### WORK REQUIRED
For the listing that follows, give again exactly the lines from the one with "receives_held (set_queue A i side q) R'." to the one with "apply (edge_set_queue A i side q0) in He", including both.

========

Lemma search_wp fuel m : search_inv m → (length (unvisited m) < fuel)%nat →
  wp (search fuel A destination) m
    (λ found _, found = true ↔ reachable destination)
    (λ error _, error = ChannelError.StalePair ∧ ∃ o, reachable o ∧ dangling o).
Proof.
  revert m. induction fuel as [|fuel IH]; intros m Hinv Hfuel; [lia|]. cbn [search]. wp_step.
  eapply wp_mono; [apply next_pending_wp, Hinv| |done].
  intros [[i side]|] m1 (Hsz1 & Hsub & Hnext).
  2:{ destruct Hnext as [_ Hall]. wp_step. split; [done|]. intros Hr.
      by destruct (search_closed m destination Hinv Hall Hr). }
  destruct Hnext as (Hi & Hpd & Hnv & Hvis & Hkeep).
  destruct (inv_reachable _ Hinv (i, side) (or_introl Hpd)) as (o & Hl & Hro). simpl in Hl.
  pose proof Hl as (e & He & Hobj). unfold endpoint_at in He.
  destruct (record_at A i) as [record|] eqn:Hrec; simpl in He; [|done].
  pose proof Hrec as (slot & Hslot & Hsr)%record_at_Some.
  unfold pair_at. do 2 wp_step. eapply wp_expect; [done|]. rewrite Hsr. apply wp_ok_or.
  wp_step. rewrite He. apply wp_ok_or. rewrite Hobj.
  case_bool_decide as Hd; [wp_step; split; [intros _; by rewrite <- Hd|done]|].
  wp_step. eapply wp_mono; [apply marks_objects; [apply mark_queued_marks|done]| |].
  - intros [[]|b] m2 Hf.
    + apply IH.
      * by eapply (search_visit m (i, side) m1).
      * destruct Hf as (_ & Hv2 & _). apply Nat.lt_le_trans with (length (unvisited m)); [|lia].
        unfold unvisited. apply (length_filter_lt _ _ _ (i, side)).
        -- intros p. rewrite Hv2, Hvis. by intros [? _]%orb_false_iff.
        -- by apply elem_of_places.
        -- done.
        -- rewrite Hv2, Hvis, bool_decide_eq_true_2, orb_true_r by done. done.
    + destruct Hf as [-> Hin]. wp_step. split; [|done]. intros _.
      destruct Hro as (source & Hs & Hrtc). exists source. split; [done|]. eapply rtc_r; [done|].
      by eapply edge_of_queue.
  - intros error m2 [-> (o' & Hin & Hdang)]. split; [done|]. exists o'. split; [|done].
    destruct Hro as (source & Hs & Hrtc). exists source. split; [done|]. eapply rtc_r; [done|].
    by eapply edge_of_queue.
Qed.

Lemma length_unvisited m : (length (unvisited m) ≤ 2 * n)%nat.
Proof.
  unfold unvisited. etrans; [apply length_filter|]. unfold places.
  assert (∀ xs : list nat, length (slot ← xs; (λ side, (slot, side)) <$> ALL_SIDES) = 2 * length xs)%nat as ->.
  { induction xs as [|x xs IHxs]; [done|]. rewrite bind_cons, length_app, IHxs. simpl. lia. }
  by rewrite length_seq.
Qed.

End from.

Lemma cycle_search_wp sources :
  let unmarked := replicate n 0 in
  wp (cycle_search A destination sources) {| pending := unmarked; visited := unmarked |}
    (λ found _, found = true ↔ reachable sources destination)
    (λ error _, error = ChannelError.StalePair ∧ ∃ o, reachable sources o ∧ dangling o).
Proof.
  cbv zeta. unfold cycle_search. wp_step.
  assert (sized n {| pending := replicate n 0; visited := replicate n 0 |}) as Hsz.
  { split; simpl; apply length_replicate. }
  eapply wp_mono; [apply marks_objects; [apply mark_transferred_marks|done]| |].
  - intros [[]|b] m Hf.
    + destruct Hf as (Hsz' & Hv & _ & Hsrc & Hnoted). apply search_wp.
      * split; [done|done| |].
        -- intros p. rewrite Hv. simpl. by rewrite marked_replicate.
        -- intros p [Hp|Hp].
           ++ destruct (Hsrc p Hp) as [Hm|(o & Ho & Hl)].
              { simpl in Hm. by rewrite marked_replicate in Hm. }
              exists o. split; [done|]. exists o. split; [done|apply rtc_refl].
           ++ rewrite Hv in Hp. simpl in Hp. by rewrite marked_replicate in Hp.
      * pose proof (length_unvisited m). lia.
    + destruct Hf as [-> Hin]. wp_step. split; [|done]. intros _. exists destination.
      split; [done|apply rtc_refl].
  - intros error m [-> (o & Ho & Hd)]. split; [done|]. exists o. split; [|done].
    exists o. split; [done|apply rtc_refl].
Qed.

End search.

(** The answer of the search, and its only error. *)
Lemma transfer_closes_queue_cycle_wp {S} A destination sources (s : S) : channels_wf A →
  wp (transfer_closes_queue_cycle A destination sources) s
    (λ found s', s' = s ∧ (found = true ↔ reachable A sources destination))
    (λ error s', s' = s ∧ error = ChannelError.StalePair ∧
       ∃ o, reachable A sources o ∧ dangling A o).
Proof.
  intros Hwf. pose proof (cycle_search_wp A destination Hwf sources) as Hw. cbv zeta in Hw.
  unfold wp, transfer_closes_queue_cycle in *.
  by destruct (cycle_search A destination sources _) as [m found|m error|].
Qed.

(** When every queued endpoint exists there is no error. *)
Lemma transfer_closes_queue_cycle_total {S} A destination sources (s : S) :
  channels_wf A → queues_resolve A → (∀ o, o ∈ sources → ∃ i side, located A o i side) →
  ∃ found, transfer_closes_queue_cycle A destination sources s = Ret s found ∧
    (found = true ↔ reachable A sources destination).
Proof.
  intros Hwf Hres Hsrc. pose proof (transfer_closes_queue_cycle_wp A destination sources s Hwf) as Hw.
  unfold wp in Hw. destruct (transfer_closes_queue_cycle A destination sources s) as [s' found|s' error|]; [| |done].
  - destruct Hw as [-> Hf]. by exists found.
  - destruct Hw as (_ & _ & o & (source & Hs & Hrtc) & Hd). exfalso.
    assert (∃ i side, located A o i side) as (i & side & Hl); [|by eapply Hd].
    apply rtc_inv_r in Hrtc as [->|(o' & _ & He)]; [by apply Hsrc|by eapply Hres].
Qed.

========

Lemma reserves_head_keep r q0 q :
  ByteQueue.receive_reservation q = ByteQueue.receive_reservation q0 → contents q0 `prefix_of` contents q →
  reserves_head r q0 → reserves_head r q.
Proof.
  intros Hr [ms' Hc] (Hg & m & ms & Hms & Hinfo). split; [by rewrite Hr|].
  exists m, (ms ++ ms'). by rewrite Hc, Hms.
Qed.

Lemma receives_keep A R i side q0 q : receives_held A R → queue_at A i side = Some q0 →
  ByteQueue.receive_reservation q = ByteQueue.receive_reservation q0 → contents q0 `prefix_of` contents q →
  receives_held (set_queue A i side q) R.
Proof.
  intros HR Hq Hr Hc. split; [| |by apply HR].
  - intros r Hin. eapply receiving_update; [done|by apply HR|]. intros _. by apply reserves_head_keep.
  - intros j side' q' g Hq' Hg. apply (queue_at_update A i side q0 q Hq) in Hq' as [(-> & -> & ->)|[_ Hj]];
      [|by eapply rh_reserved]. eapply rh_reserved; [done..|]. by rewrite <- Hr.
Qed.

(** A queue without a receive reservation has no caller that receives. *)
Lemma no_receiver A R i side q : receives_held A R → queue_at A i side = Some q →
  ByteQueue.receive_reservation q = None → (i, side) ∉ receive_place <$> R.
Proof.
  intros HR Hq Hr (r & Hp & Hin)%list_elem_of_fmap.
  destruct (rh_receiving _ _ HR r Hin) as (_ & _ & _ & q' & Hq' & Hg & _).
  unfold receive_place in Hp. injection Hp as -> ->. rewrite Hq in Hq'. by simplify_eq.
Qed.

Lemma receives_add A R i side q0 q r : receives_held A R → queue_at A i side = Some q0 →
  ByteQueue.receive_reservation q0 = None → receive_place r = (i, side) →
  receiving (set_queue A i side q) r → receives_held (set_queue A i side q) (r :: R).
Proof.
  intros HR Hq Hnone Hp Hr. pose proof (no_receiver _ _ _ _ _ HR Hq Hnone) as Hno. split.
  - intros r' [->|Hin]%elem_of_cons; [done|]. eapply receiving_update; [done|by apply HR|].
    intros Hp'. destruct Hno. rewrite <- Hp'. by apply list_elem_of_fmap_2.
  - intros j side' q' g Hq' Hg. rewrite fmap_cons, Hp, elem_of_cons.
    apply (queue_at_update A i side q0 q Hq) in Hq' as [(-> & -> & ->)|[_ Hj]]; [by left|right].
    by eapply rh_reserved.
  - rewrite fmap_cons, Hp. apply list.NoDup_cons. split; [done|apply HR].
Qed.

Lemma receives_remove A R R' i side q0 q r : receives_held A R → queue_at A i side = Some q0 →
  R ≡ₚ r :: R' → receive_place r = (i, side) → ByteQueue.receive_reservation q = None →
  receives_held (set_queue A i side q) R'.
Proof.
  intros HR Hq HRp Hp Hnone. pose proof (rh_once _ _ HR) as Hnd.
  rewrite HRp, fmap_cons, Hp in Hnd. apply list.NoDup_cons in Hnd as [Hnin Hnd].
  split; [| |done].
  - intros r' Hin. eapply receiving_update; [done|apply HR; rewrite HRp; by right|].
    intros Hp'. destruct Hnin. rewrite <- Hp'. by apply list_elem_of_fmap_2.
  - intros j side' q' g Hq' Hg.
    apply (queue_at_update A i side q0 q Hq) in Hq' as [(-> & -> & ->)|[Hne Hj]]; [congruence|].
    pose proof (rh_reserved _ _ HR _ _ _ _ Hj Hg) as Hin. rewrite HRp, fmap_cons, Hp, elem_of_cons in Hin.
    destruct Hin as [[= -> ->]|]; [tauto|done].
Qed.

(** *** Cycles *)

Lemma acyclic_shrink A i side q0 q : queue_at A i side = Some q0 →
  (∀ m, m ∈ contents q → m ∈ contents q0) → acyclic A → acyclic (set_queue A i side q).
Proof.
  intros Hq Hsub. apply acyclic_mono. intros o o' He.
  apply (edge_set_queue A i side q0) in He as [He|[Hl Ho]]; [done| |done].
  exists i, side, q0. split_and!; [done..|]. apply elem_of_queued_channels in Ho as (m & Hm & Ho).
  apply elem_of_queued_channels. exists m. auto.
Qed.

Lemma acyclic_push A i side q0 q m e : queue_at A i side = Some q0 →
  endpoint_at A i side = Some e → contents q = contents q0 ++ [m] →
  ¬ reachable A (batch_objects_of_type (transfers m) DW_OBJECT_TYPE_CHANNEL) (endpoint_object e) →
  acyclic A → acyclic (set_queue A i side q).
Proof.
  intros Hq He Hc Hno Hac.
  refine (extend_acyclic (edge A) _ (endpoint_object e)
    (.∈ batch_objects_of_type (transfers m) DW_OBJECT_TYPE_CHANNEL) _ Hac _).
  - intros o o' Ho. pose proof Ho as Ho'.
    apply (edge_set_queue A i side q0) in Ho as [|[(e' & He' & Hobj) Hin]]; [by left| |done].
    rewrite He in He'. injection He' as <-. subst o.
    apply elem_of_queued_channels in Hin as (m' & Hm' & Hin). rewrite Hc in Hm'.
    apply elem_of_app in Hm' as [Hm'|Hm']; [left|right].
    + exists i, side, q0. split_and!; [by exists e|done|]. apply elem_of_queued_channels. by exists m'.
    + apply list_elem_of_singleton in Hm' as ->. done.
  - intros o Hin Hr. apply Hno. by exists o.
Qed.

========

### REPLY TO THE TASK
  receives_held (set_queue A i side q) R'.
Proof.
  intros HR Hq HRp Hp Hnone. pose proof (rh_once _ _ HR) as Hnd.
  rewrite HRp, fmap_cons, Hp in Hnd. apply list.NoDup_cons in Hnd as [Hnin Hnd].
  split; [| |done].
  - intros r' Hin. eapply receiving_update; [done|apply HR; rewrite HRp; by right|].
    intros Hp'. destruct Hnin. rewrite <- Hp'. by apply list_elem_of_fmap_2.
  - intros j side' q' g Hq' Hg.
    apply (queue_at_update A i side q0 q Hq) in Hq' as [(-> & -> & ->)|[Hne Hj]]; [congruence|].
    pose proof (rh_reserved _ _ HR _ _ _ _ Hj Hg) as Hin. rewrite HRp, fmap_cons, Hp, elem_of_cons in Hin.
    destruct Hin as [[= -> ->]|]; [tauto|done].
Qed.

(** *** Cycles *)

Lemma acyclic_shrink A i side q0 q : queue_at A i side = Some q0 →
  (∀ m, m ∈ contents q → m ∈ contents q0) → acyclic A → acyclic (set_queue A i side q).
Proof.
  intros Hq Hsub. apply acyclic_mono. intros o o' He.
  apply (edge_set_queue A i side q0) in He as [He|[Hl Ho]]; [done| |done].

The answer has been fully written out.